Here Affimer molecules, often termed ‘antibody mimics’, due to characteristic high affinity and specificity were investigated. Affimer molecules were isolated, specific to the IAV glycoprotein hemagglutinin (HA), which is crucial for facilitating entry to host cells. Potent neutralisers of multiple IAV strains have been isolated and characterised both biochemically and structurally. In which Affimer molecules were found to prevent entry, through the disruption of IAVs interaction with the host-cell receptor. Further still, structural information reveals the interaction between one Affimer molecule and HA induces a rare conformational change to HA. These findings, give promise to a novel method of treating IAV infection, with the potency of antibody treatment, whilst removing many of the drawbacks of these molecules.

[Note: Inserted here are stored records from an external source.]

(** C5, as stated, fails: read without a column list, a file of a header
    and one data row gives two records, the first one made of the header
    row itself. *)
Lemma header_row_is_a_record :
  ~ header_only_names
      (Py.dict [("dates.csv", Sample.dates_with_header)]) "dates.csv".
Proof.
  intros H.
  specialize (H ["Title"; "Date"] [["Mountain Grandeur"; "1983-01-11"]]
                ltac:(vm_compute; reflexivity)).
  vm_compute in H. discriminate H.
Qed.

(** C5, amended: without a column list the first row of the file gives the
    field names, the file is then read again from its start, and the output
    has the record of the header row itself (each name under its own name)
    followed by the records of the later rows that have as many fields as
    the header; in each record a name answers with the field of the row in
    the column of that name (the last such column, if a name is repeated). *)
Theorem read_file_header_row_included
  (fs : gmap string (list (list string))) (filename : string)
  (header : list string) (rest : list (list string)) :
  fs !! filename = Some (header :: rest) ->
  CSVReader.read_file fs filename None
    = Ok (Py.dict (zip header header) :: records_of header rest)
  /\ Forall2
       (fun row d =>
          forall i k v, header !! i = Some k -> row !! i = Some v ->
                        k ∉ drop (S i) header -> d !! k = Some v)
       (List.filter (fun row => (length row =? length header)%nat) (header :: rest))
       (Py.dict (zip header header) :: records_of header rest).
Proof.
  intros Hf. split.
  - unfold CSVReader.read_file, CSVReader.open_reader. rewrite Hf. simpl.
    rewrite Nat.eqb_refl. by rewrite read_rows_records.
  - simpl. rewrite Nat.eqb_refl. constructor.
    + intros i k v. apply dict_zip_lookup.
    + unfold records_of.
      induction (List.filter (fun row => (length row =? length header)%nat) rest)
        as [|row l IH]; simpl; constructor; [|done].
      intros i k v. apply dict_zip_lookup.
Qed.

Lemma read_file_header_row_included_witness :
  CSVReader.read_file (Py.dict [("dates.csv", Sample.dates_with_header)])
    "dates.csv" None
    = Ok (Py.dict (zip ["Title"; "Date"] ["Title"; "Date"])
            :: records_of ["Title"; "Date"] [["Mountain Grandeur"; "1983-01-11"]])
  /\ Forall2
       (fun row d =>
          forall i k v, ["Title"; "Date"] !! i = Some k -> row !! i = Some v ->
                        k ∉ drop (S i) ["Title"; "Date"] -> d !! k = Some v)
       (List.filter (fun row => (length row =? length ["Title"; "Date"])%nat)
          (["Title"; "Date"] :: [["Mountain Grandeur"; "1983-01-11"]]))
       (Py.dict (zip ["Title"; "Date"] ["Title"; "Date"])
          :: records_of ["Title"; "Date"] [["Mountain Grandeur"; "1983-01-11"]]).
Proof.
  apply (read_file_header_row_included
           (Py.dict [("dates.csv", Sample.dates_with_header)]) "dates.csv"
           ["Title"; "Date"] [["Mountain Grandeur"; "1983-01-11"]]).
  vm_compute. reflexivity.
Defined.

(** An empty file read without a column list: [next] has no row to give. *)
Lemma read_file_header_of_empty_file
  (fs : gmap string (list (list string))) (filename : string) :
  fs !! filename = Some [] ->
  CSVReader.read_file fs filename None = Raise StopIteration.
Proof.
  intros Hf. unfold CSVReader.read_file, CSVReader.open_reader. by rewrite Hf.
Qed.

(** ** Trimming *)

Lemma lstrip_chars_head (s r : list ascii) (c : ascii) :
  Py.lstrip_chars s = c :: r -> Py.isspace c = false.
Proof.
  induction s as [|a s IH]; simpl; [discriminate|].
  destruct (Py.isspace a) eqn:Ha; [exact IH|].
  intros [= <- _]. exact Ha.
Qed.

Lemma lstrip_chars_snoc (s : list ascii) (c : ascii) :
  Py.isspace c = false -> exists r, Py.lstrip_chars (s ++ [c]) = r ++ [c].
Proof.
  intros Hc. induction s as [|a s IH]; simpl.
  - rewrite Hc. by exists [].
  - destruct (Py.isspace a); [exact IH|]. by exists (a :: s).
Qed.

Lemma rstrip_chars_last (s r : list ascii) (c : ascii) :
  Py.rstrip_chars s = r ++ [c] -> Py.isspace c = false.
Proof.
  unfold Py.rstrip_chars. intros H.
  apply (f_equal (@rev ascii)) in H.
  rewrite rev_involutive, rev_unit in H.
  by apply lstrip_chars_head in H.
Qed.

Lemma rstrip_chars_head (s : list ascii) (c : ascii) :
  Py.isspace c = false -> exists r, Py.rstrip_chars (c :: s) = c :: r.
Proof.
  intros Hc. unfold Py.rstrip_chars. simpl.
  destruct (lstrip_chars_snoc (rev s) c Hc) as [r ->].
  exists (rev r). by rewrite rev_unit.
Qed.

(** What [strip] returns neither begins nor ends with whitespace. *)
Lemma strip_no_outer_space (x : string) : outer_space (Py.strip x) = false.
Proof.
  unfold outer_space, Py.strip. rewrite list_ascii_of_string_of_list_ascii.
  destruct (Py.rstrip_chars (Py.lstrip_chars (list_ascii_of_string x)))
    as [|c r] eqn:Hs; [done|].
  apply orb_false_iff. split.
  - destruct (Py.lstrip_chars (list_ascii_of_string x)) as [|c0 y] eqn:Hl.
    + discriminate Hs.
    + pose proof (lstrip_chars_head _ _ _ Hl) as Hc0.
      destruct (rstrip_chars_head y c0 Hc0) as [r' Hr'].
      rewrite Hr' in Hs. by injection Hs as <- _.
  - assert (Hne : c :: r <> []) by discriminate.
    pose proof (app_removelast_last c Hne) as Hlast.
    rewrite Hlast in Hs. by apply rstrip_chars_last in Hs.
Qed.

Lemma strip_differs_from_padded (x t : string) :
  outer_space t = true -> Py.strip x <> t.
Proof.
  intros Ht Heq. rewrite <- Heq, strip_no_outer_space in Ht. discriminate.
Qed.

(** ** The air-date lookup *)

Lemma has_keys_lookup (keys : list string) (d : gmap string string) (k : string) :
  has_keys keys d = true -> In k keys -> exists v, d !! k = Some v.
Proof.
  unfold has_keys. rewrite forallb_forall. intros Hall Hk.
  apply Hall, bool_decide_eq_true in Hk. exact Hk.
Qed.

Ltac key_of H k v Hv :=
  destruct (has_keys_lookup _ _ k H ltac:(simpl; tauto)) as [v Hv].

Lemma next_date_total (dates_data : list (gmap string string)) (t : string) :
  forallb (has_keys ["Title"; "Date"]) dates_data = true ->
  exists o, DataImporter.next_date dates_data t = Ok o.
Proof.
  induction dates_data as [|date rest IH]; simpl; intros Hk; [eauto|].
  apply andb_true_iff in Hk as [Hd Hrest].
  key_of Hd "Title" dt Hdt. key_of Hd "Date" dd Hdd.
  unfold Py.getitem. rewrite Hdt, Hdd. simpl.
  destruct (String.eqb _ t); eauto.
Qed.

(** The first record whose trimmed title is [t] gives the date. *)
Lemma next_date_first_match (before after : list (gmap string string))
  (date : gmap string string) (t dt d : string) :
  Forall (fun r => forall rt, r !! "Title" = Some rt -> Py.strip rt <> t) before ->
  forallb (has_keys ["Title"; "Date"]) before = true ->
  date !! "Title" = Some dt -> Py.strip dt = t -> date !! "Date" = Some d ->
  DataImporter.next_date (before ++ date :: after) t = Ok (Some d).
Proof.
  intros Hno Hk Hdt Hs Hd. induction before as [|r before IH]; simpl.
  - unfold Py.getitem. rewrite Hdt. simpl.
    apply String.eqb_eq in Hs as ->. by rewrite Hd.
  - simpl in Hk. apply andb_true_iff in Hk as [Hr Hk].
    key_of Hr "Title" rt Hrt.
    apply Forall_cons in Hno as [Hr0 Hno]. specialize (Hr0 _ Hrt).
    unfold Py.getitem at 1. rewrite Hrt. simpl.
    apply String.eqb_neq in Hr0 as ->. by apply IH.
Qed.

(** With no record whose trimmed title is [t] there is no date. *)
Lemma next_date_no_match (dates_data : list (gmap string string)) (t : string) :
  Forall (fun r => forall rt, r !! "Title" = Some rt -> Py.strip rt <> t) dates_data ->
  forallb (has_keys ["Title"; "Date"]) dates_data = true ->
  DataImporter.next_date dates_data t = Ok None.
Proof.
  intros Hno Hk. induction dates_data as [|r rest IH]; simpl; [done|].
  simpl in Hk. apply andb_true_iff in Hk as [Hr Hk].
  key_of Hr "Title" rt Hrt.
  apply Forall_cons in Hno as [Hr0 Hno]. specialize (Hr0 _ Hrt).
  unfold Py.getitem at 1. rewrite Hrt. simpl.
  apply String.eqb_neq in Hr0 as ->. by apply IH.
Qed.

Lemma next_date_padded_title (dates_data : list (gmap string string)) (t : string) :
  outer_space t = true ->
  forallb (has_keys ["Title"; "Date"]) dates_data = true ->
  DataImporter.next_date dates_data t = Ok None.
Proof.
  intros Ht. apply next_date_no_match, Forall_forall.
  intros r _ rt _. by apply strip_differs_from_padded.
Qed.

(** ** The episode import *)

Lemma int_field_ok (row : gmap string string) (key : string) :
  int_field row key = true ->
  exists s z, row !! key = Some s /\ Py.int s = Ok z.
Proof.
  unfold int_field. destruct (row !! key) as [s|]; [|discriminate].
  destruct (Py.int s) as [z|e] eqn:Hz; [|discriminate]. eauto.
Qed.

Lemma import_episode_valid (dates_data : list (gmap string string))
  (row : gmap string string) (cursor : table episode_row) :
  valid_color_row row = true ->
  forallb (has_keys ["Title"; "Date"]) dates_data = true ->
  exists e,
    DataImporter.import_episode dates_data row cursor
      = Ok (MkTable (rows cursor ++ [e]) (auto_increment cursor + 1))
    /\ episode_of_row dates_data row e
    /\ episode_id e = auto_increment cursor.
Proof.
  intros Hv Hd. unfold valid_color_row in Hv.
  apply andb_true_iff in Hv as [Hv He]. apply andb_true_iff in Hv as [Hk Hs].
  apply int_field_ok in Hs as (s & season & Hs & Hsi).
  apply int_field_ok in He as (p & episode & Hp & Hpi).
  unfold episode_keys in Hk.
  key_of Hk "painting_title" t Ht.
  key_of Hk "img_src" img Himg.
  key_of Hk "youtube_src" yt Hyt.
  destruct (next_date_total dates_data t Hd) as [o Ho].
  exists (Episode (auto_increment cursor) t season episode img yt o).
  unfold DataImporter.import_episode, Py.getitem.
  rewrite Ht, Hs, Hp, Himg, Hyt. simpl. rewrite Hsi. simpl. rewrite Hpi. simpl.
  rewrite Ho. simpl.
  split; [reflexivity|]. split; [|reflexivity].
  unfold episode_of_row; simpl. eauto 10.
Qed.
(** [UnescapeString(src, dest, len)]: [src] is the range of [*len] bytes
    that is read ([*len] is an [int], so the range holds at most
    [INT_MAX] bytes), [dest_buf] the caller's storage. The result is the
    storage after the call and the new [*len]. *)
Definition UnescapeString (escape_char_ : byte) (src : list byte)
    (dest_buf : list byte) : option (list byte * Z) :=
  match UnescapeString_loop escape_char_ src
          (MkUnescapeState dest_buf 0 false) with
  | Some st => Some (dest st, to_int (Z.of_nat (dest_ptr st)))
  | None => None
  end.

(** The bytes a caller reads back: the first [newLen] bytes of [dest]. *)
Definition unescaped (r : list byte * Z) : list byte :=
  take (Z.to_nat (snd r)) (fst r).

(** The overload of [UnescapeString] on a [StringValue] and a [MemPool]:
    the pool hands out [value->len] bytes of unspecified content
    ([fresh]), the bytes are unescaped into them and the value is
    redirected. A [StringValue] is represented by the bytes it points to
    and its [len]. *)
Definition UnescapeStringValue (escape_char_ : byte)
    (value : list byte) (fresh : list byte) : option (list byte * Z) :=
  if decide (length fresh = length value)
  then UnescapeString escape_char_ value fresh
  else None.

(** *** Pure reading of the loop, used to reason about it *)

(** Bytes emitted from a given flag, and the flag at the end. *)
Fixpoint emitted (escape_char_ : byte) (flag : bool) (src : list byte)
  : list byte :=
  match src with
  | [] => []
  | c :: src' =>
      let flag' := if Byte.eqb c escape_char_ then negb flag else false in
      if flag' then emitted escape_char_ flag' src'
      else c :: emitted escape_char_ flag' src'
  end.

Fixpoint flag_after (escape_char_ : byte) (flag : bool) (src : list byte)
  : bool :=
  match src with
  | [] => flag
  | c :: src' =>
      flag_after escape_char_
        (if Byte.eqb c escape_char_ then negb flag else false) src'
  end.

(** ** Logical types, descriptors and external collaborators *)

(** Modelled from the spec: the enumeration of logical slot types is
    declared in the runtime headers, not in this file. The eight types
    the generator names are listed with their source names; the others
    stand for the spec's "or other". *)
Inductive PrimitiveType : Type :=
  | INVALID_TYPE
  | TYPE_BOOLEAN
  | TYPE_TINYINT
  | TYPE_SMALLINT
  | TYPE_INT
  | TYPE_BIGINT
  | TYPE_FLOAT
  | TYPE_DOUBLE
  | TYPE_DATE
  | TYPE_DATETIME
  | TYPE_TIMESTAMP
  | TYPE_STRING.

#[global] Instance PrimitiveType_eq_decision : EqDecision PrimitiveType.
Proof. solve_decision. Defined.

(** The cross-compiled parsing functions the generator can ask for. *)
Module IRFunction.
Inductive Type_ : Type :=
  | STRING_TO_BOOL
  | STRING_TO_INT8
  | STRING_TO_INT16
  | STRING_TO_INT32
  | STRING_TO_INT64
  | STRING_TO_FLOAT
  | STRING_TO_DOUBLE.
End IRFunction.

(** Modelled from the spec: the status a parser reports through its
    out-parameter. Only [PARSE_FAILURE] is named in this file; the IR
    listing above [CodegenWriteSlot] compares the status with 1. *)
Module StringParser.
Inductive ParseResult : Type :=
  | PARSE_SUCCESS
  | PARSE_FAILURE
  | PARSE_OVERFLOW.

Definition to_Z (r : ParseResult) : Z :=
  match r with
  | PARSE_SUCCESS => 0
  | PARSE_FAILURE => 1
  | PARSE_OVERFLOW => 2
  end.
End StringParser.

(** The part of a slot descriptor the generator reads. *)
Record SlotDescriptor : Type := MkSlotDescriptor {
  type : PrimitiveType;
  field_idx : nat
}.

Inductive LogEntry : Type :=
  | LOG_WARNING (msg : string)
  | LOG_ERROR (msg : string)
  | DCHECK_FAILED.

(** ** Tuple memory at run time *)

(** A field of the tuple struct: a scalar of any width as its bits, or a
    [StringValue], the pair of a data address and a length. *)
Inductive Field : Type :=
  | ScalarField (bits : Z)
  | StringField (ptr : Z) (len : Z).

Inductive Pointer : Type :=
  | TuplePtr
  | FieldPtr (idx : nat)
  | SubFieldPtr (idx sub : nat)
  | DataPtr (addr : Z)
  | StackPtr (id : nat).

Inductive RtValue : Type :=
  | IntVal (z : Z)
  | PtrVal (p : Pointer).

(** ** Collaborators for concrete runs *)

(** Collaborators for concrete runs: a layout that always yields a
    struct type, a null-marking routine that sets the indicator in field
    0, a parser that reads any field of three bytes as 123 and fails on
    the others, and a backend that accepts every function. *)
Definition example_GenerateLlvmStruct (_ : unit) : option unit := Some tt.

The investigation of IAV therapeutics, through indirect methods are also investigated here, in which the role of potassium ions (K+) during IAV infection was explored. Ion channel modulators are a large family of FDA approved drugs used for the treatment of channelopathies. Here, broad-spectrum potassium channel (K+ channel) inhibitors were exploited, revealing inhibition of multiple strains of IAV, suggesting inhibition of a conserved mechanism required for infection. This mechanism was further characterised by biochemical and visual investigation, which agree with recent findings in the literature, that K+ plays a role in the early stages of IAV infection, specifically as it passes through the endocytic pathway. Strucutral work shows this ionic prompt, increases the efficiency of the disassembly of the matrix layer, crucial for the release of viral ribonuclearproteins (vRNPs).
Ultimately, this work highlights the potential for alternative treatments of IAV infection, alongside providing further insight into IAVs mechanism of infection.